There are many nurses who deserve recognition for their roles in advancing the profession. But when a nurse is known as the “American Florence Nightingale,” that’s high praise indeed.
Like Nightingale, who was from England, Anna Caroline Maxwell was a pioneer of modern nursing. She played a major role in training nurses for military service, the awarding of military rank to nurses, starting the American Journal of Nursing and founding Columbia University’s School of Nursing.
Born in 1851 in Bristol, N.Y., Maxwell began her path to nursing in 1874 when she worked as a matron at New England Hospital. Four years later, she enrolled in the Boston City Hospital Training School for Nurses and graduated in 1880.
Maxwell’s passion for educating nurses led her to a series of jobs in the field. After starting a nurse training program at Montreal General Hospital in 1880, she was named superintendent of Massachusetts General Hospital’s Training School for Nurses a year later. In 1889, she became the first director of Presbyterian Hospital’s nursing school, which later became the Columbia University School of Nursing.

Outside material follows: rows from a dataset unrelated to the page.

(** * Content Optimizer Pro: the post-processing pipeline of [schema-generator.tsx]

    A shallow embedding of the deterministic repair and validation passes of
    the generator (word-count gate, retry controller, JSON extractor, internal
    link engine, video guardian, content normaliser) together with the
    properties the specification states about them, and of the helpers
    around them: video selection, HTML snippet cleaning, pattern escaping,
    the writing score, the response cache, the items reducer, the two fetch
    functions and the slug extraction, with the properties their code shows.

    JavaScript strings are modelled as lists of code units.  The development
    covers code units below 256 (the Latin-1 range), which is where every
    character the passes inspect lives; [\s], [toLowerCase] and the
    case-insensitive comparison of the [i] flag are the restrictions of the
    ECMAScript definitions to that range.  The scores of the link repair
    are JavaScript numbers: they are modelled by the binary64 floats of the
    kernel, whose operations round as the IEEE 754 operations of the
    language do. *)

From Stdlib Require Import PrimFloat.
From Stdlib Require Uint63 FloatAxioms SpecFloat.
From Stdlib Require Import Ascii String DecimalString.
From Stdlib Require Import NArith ZArith QArith Bool Lia Arith List.
Import ListNotations.

Local Open Scope list_scope.
Local Open Scope nat_scope.

(* ------------------------------------------------------------------ *)
(** ** Strings of code units *)

Module Js.

Definition str := list ascii.

Definition lit (s : string) : str := list_ascii_of_string s.

(** The double quote, and literals in which an apostrophe stands for it. *)
Definition dq : ascii := "034"%char.

Definition js (s : string) : str :=
  map (fun c => if Ascii.eqb c "'"%char then dq else c) (lit s).

Definition code (c : ascii) : N := N_of_ascii c.

Definition in_range (lo hi : N) (c : ascii) : bool :=
  (N.leb lo (code c) && N.leb (code c) hi)%bool.

Definition one_of (s : string) (c : ascii) : bool :=
  existsb (Ascii.eqb c) (lit s).

Definition none_of (s : string) (c : ascii) : bool := negb (one_of s c).

(** [\s]: WhiteSpace and LineTerminator below 256. *)
Definition is_space (c : ascii) : bool :=
  (in_range 9 13 c || N.eqb (code c) 32 || N.eqb (code c) 160)%bool.

Definition is_digit (c : ascii) : bool := in_range 48 57 c.

(** [\w] is [[A-Za-z0-9_]]. *)
Definition is_word (c : ascii) : bool :=
  (in_range 65 90 c || in_range 97 122 c || is_digit c || N.eqb (code c) 95)%bool.

Definition lower_char (c : ascii) : ascii :=
  if (in_range 65 90 c || (in_range 192 222 c && negb (N.eqb (code c) 215)))%bool
  then ascii_of_N (code c + 32) else c.

(** Canonicalize of the [i] flag (simple upper-casing). *)
Definition canon_char (c : ascii) : ascii :=
  if (in_range 97 122 c || (in_range 224 254 c && negb (N.eqb (code c) 247)))%bool
  then ascii_of_N (code c - 32) else c.

Definition toLowerCase (s : str) : str := map lower_char s.

Fixpoint str_eqb (s t : str) : bool :=
  match s, t with
  | [], [] => true
  | x :: s', y :: t' => (Ascii.eqb x y && str_eqb s' t')%bool
  | _, _ => false
  end.

(** A string is truthy when it is not empty. *)
Definition truthy (s : str) : bool := negb (str_eqb s []).

(** [strip_prefix p s] is the rest of [s] after its prefix [p]. *)
Fixpoint strip_prefix (p s : str) : option str :=
  match p with
  | [] => Some s
  | c :: p' =>
      match s with
      | x :: s' => if Ascii.eqb c x then strip_prefix p' s' else None
      | [] => None
      end
  end.

Definition starts_with (p s : str) : bool :=
  match strip_prefix p s with Some _ => true | None => false end.

(** [s.indexOf(t)] as an option, and [s.includes(t)]. *)
Fixpoint index_from (i : nat) (t s : str) : option nat :=
  if starts_with t s then Some i
  else match s with
       | [] => None
       | _ :: s' => index_from (S i) t s'
       end.

Definition indexOf (t s : str) : option nat := index_from 0 t s.

Definition includes (s t : str) : bool :=
  match indexOf t s with Some _ => true | None => false end.

Definition substring (i j : nat) (s : str) : str := firstn (j - i) (skipn i s).

Definition drop_while (p : ascii -> bool) : str -> str :=
  fix go (s : str) : str :=
    match s with
    | x :: s' => if p x then go s' else s
    | [] => []
    end.

Definition trim (s : str) : str :=
  rev (drop_while is_space (rev (drop_while is_space s))).

Fixpoint repeat_str (s : str) (n : nat) : str :=
  match n with
  | O => []
  | S n' => s ++ repeat_str s n'
  end.

(** [a.join(sep)]. *)
Fixpoint join (sep : str) (l : list str) : str :=
  match l with
  | [] => []
  | [x] => x
  | x :: l' => x ++ sep ++ join sep l'
  end.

Maxwell also took her expertise to the military. In 1898, she was charged with training 160 nurses to care for about 1,000 soldiers housed at Fort Thomas in Chickamauga. The soldiers, who were serving in the Spanish-American War, suffered from measles, typhoid and malaria. Conditions at the camp were less than ideal until Maxwell and her nurses took over and improved the care at the field hospital.
Citing the importance of nurses in caring for soldiers, Maxwell lobbied for nurses to be awarded with military rank. Although that wouldn’t happen until the 1920, her efforts did help lead to the establishment of the Army Nurse Corps in 1901. She even helped design the uniform worn by U.S. Army nurses.
During World War I, Maxwell trained nurses to serve in the military and visited hospitals at the front in Europe. The French government recognized her service with the Medal of Honor for Public Health.
In 1921, she retired from her post at Presbyterian Hospital and co-wrote a nursing textbook. She also helped raise money for Columbia University’s Anna C. Maxwell Hall, which opened in 1928 and was used to educate nurses until 1984.
Maxwell’s legacy is substantial. Her devotion to educating nurses, improving standard procedures and legitimizing the role of nurses left a lasting mark on the profession.
She died in 1929 and was buried in Arlington National Cemetery with full military honors.